**Study material:**
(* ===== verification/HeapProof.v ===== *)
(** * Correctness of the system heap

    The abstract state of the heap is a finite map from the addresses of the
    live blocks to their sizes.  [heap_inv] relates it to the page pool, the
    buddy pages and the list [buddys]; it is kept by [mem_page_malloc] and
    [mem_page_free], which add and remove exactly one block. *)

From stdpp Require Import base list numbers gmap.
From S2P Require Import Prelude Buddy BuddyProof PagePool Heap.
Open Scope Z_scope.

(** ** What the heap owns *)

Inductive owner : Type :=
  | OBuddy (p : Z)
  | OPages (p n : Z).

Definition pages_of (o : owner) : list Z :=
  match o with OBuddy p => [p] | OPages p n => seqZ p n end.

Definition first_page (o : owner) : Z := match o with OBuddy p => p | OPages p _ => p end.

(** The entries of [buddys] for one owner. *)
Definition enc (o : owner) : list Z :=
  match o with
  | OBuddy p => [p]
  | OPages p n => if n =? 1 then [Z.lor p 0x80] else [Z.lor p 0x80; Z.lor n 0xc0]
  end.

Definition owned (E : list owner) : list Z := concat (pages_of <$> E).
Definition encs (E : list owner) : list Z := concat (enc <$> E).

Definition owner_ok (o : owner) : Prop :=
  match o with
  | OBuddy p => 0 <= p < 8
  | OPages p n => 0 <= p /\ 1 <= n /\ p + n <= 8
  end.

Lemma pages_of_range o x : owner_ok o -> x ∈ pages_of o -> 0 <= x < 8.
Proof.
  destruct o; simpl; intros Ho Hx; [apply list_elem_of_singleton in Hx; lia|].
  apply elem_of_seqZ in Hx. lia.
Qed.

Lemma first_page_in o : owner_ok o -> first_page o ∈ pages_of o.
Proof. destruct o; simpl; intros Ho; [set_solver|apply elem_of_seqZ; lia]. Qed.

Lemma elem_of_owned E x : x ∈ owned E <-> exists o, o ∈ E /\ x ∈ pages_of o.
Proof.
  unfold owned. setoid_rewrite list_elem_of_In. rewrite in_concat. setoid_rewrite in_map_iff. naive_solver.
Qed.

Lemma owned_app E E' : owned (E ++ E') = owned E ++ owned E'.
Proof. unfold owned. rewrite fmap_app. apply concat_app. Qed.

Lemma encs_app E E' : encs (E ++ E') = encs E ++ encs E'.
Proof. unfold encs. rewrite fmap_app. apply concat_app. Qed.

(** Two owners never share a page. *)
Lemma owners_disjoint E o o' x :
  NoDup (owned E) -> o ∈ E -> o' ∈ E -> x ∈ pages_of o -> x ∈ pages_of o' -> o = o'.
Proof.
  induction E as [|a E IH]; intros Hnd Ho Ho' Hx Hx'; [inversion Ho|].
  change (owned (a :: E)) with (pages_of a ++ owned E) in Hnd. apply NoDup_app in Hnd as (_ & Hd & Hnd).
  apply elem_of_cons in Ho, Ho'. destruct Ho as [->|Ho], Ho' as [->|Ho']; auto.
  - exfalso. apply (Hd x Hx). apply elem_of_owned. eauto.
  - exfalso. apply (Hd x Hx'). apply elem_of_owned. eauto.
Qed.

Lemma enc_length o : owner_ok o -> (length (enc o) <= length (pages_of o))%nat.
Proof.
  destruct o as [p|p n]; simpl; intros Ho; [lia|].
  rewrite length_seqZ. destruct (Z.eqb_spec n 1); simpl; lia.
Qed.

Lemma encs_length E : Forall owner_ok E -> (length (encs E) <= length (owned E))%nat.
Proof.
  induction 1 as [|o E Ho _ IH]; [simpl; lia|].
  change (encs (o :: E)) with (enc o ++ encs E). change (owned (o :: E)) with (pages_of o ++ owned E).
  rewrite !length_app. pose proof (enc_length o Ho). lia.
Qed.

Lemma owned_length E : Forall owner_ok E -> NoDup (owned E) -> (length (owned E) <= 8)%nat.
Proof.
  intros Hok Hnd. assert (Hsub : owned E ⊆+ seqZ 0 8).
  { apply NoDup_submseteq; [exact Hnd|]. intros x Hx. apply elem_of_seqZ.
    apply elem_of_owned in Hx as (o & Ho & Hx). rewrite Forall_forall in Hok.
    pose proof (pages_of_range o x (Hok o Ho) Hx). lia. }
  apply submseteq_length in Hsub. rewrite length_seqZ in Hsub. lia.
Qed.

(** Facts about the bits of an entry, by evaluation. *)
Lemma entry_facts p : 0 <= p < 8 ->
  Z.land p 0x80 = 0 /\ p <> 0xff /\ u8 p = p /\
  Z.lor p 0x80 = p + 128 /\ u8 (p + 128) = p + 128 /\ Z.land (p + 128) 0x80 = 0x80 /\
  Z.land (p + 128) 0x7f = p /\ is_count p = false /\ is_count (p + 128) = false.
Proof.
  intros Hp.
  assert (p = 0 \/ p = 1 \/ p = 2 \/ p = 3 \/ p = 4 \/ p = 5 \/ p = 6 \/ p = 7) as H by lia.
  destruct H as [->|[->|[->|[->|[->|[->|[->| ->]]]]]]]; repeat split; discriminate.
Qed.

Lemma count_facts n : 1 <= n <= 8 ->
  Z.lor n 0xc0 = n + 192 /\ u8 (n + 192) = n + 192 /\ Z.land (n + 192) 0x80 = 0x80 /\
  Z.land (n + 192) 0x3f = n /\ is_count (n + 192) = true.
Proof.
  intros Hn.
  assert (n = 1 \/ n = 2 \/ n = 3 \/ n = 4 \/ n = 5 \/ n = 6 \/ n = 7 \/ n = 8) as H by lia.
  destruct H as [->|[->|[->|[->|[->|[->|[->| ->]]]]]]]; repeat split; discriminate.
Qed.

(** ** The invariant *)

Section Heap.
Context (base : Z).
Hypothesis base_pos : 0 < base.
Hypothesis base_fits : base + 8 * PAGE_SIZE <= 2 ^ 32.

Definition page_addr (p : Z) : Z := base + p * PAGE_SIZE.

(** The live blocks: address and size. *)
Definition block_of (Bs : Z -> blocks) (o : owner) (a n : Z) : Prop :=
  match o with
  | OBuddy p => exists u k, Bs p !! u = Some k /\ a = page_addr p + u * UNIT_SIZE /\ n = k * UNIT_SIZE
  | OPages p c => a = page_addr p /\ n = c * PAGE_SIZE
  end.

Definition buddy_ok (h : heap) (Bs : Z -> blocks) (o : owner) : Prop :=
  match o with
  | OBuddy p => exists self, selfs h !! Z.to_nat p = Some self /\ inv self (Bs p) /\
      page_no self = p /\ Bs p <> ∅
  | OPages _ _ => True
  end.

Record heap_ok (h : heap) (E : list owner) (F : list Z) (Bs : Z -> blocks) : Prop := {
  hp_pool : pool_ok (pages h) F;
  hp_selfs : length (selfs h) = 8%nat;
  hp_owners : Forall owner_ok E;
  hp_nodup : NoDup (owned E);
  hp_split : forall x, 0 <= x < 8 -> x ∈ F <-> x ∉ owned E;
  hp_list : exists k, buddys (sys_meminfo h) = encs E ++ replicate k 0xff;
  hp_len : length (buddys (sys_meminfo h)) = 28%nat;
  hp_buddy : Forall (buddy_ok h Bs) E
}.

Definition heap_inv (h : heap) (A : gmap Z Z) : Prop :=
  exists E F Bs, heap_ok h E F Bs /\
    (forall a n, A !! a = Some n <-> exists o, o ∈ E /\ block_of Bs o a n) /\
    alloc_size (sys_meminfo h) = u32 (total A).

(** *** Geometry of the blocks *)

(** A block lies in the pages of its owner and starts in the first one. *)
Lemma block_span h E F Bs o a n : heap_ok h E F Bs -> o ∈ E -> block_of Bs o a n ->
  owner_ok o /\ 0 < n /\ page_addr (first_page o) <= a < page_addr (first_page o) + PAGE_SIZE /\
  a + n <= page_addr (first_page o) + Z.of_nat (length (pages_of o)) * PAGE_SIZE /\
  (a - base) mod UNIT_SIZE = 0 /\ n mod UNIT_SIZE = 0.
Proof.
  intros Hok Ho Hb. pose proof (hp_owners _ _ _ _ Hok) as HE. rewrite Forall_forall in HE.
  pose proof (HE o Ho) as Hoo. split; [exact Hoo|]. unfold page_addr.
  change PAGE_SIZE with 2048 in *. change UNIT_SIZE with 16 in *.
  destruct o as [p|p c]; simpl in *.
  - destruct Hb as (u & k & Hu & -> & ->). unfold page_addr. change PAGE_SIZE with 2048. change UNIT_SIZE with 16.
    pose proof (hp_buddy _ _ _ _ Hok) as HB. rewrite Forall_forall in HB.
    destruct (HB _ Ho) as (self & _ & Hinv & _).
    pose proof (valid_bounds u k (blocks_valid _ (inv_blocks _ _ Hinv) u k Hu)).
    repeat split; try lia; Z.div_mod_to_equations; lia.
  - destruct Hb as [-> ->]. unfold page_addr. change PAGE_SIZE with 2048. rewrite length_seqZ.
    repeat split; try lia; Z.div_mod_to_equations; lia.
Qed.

**Task prompt:** An exact copy of the lines from the one with "owner_ok o /\" through the last line of the listing is the whole answer.

**Solution to the problem:**
  owner_ok o /\ 0 < n /\ page_addr (first_page o) <= a < page_addr (first_page o) + PAGE_SIZE /\
  a + n <= page_addr (first_page o) + Z.of_nat (length (pages_of o)) * PAGE_SIZE /\
  (a - base) mod UNIT_SIZE = 0 /\ n mod UNIT_SIZE = 0.
Proof.
  intros Hok Ho Hb. pose proof (hp_owners _ _ _ _ Hok) as HE. rewrite Forall_forall in HE.
  pose proof (HE o Ho) as Hoo. split; [exact Hoo|]. unfold page_addr.
  change PAGE_SIZE with 2048 in *. change UNIT_SIZE with 16 in *.
  destruct o as [p|p c]; simpl in *.
  - destruct Hb as (u & k & Hu & -> & ->). unfold page_addr. change PAGE_SIZE with 2048. change UNIT_SIZE with 16.
    pose proof (hp_buddy _ _ _ _ Hok) as HB. rewrite Forall_forall in HB.
    destruct (HB _ Ho) as (self & _ & Hinv & _).
    pose proof (valid_bounds u k (blocks_valid _ (inv_blocks _ _ Hinv) u k Hu)).
    repeat split; try lia; Z.div_mod_to_equations; lia.
  - destruct Hb as [-> ->]. unfold page_addr. change PAGE_SIZE with 2048. rewrite length_seqZ.
    repeat split; try lia; Z.div_mod_to_equations; lia.
Qed.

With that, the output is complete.